From: Michal Hocko <mhocko@suse.com>

Tetsuo Handa has reported [1] that direct reclaimers might get stuck in
too_many_isolated loop basically for ever because the last few pages on
the LRU lists are isolated by the kswapd which is stuck on fs locks when
doing the pageout. This in turn means that there is nobody to actually
trigger the oom killer and the system is basically unusable.

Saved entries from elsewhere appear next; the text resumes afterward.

Section ratio_facts.
Import Difflib.
Local Open Scope nat_scope.

Lemma total_insert_sorted (x : Match) (l : list Match) :
  total (insert_sorted x l) = msize x + total l.
Proof.
  unfold total. induction l as [|y l IH]; simpl; [done|].
  destruct (match_leb x y); simpl; [done|]. rewrite IH. lia.
Qed.

Lemma total_sort_blocks (l : list Match) : total (sort_blocks l) = total l.
Proof.
  unfold sort_blocks. induction l as [|x l IH]; simpl; [done|].
  rewrite total_insert_sorted, IH. unfold total. simpl. done.
Qed.

Lemma total_collapse_adjacent (cur : Match) (l : list Match) :
  total (collapse_adjacent cur l) = msize cur + total l.
Proof.
  revert cur. induction l as [|[[i2 j2] k2] l IH]; intros [[i1 j1] k1]; simpl.
  - unfold total, msize. simpl. destruct (Nat.eqb_spec k1 0); simpl; lia.
  - destruct (_ && _).
    + rewrite IH. unfold total, msize. simpl. lia.
    + rewrite total_app, IH. unfold total, msize. simpl.
      destruct (Nat.eqb_spec k1 0); simpl; lia.
Qed.

Lemma blocks_loop_nil (a b : str) (fuel : nat) (acc : list Match) :
  blocks_loop a b fuel [] acc = acc.
Proof. by destruct fuel. Qed.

too_many_isolated has been introduced by 35cd78156c49 ("vmscan: throttle
direct reclaim when too many pages are isolated already") to prevent
from pre-mature oom killer invocations because back then no reclaim
progress could indeed trigger the OOM killer too early. But since the
oom detection rework 0a0337e0d1d1 ("mm, oom: rework oom detection")
the allocation/reclaim retry loop considers all the reclaimable pages
including those which are isolated - see 9f6c399ddc36 ("mm, vmscan:
consider isolated pages in zone_reclaimable_pages") so we can loosen
the direct reclaim throttling and instead rely on should_reclaim_retry
logic which is the proper layer to control how to throttle and retry
reclaim attempts.

Move the too_many_isolated check outside shrink_inactive_list because
in fact active list might theoretically see too many isolated pages as
well.

[1] http://lkml.kernel.org/r/201602092349.ACG81273.OSVtMJQHLOFOFF@I-love.SAKURA.ne.jp
Signed-off-by: Michal Hocko <mhocko@suse.com>
---
 mm/vmscan.c | 37 +++++++++++++++++++++++++++----------
 1 file changed, 27 insertions(+), 10 deletions(-)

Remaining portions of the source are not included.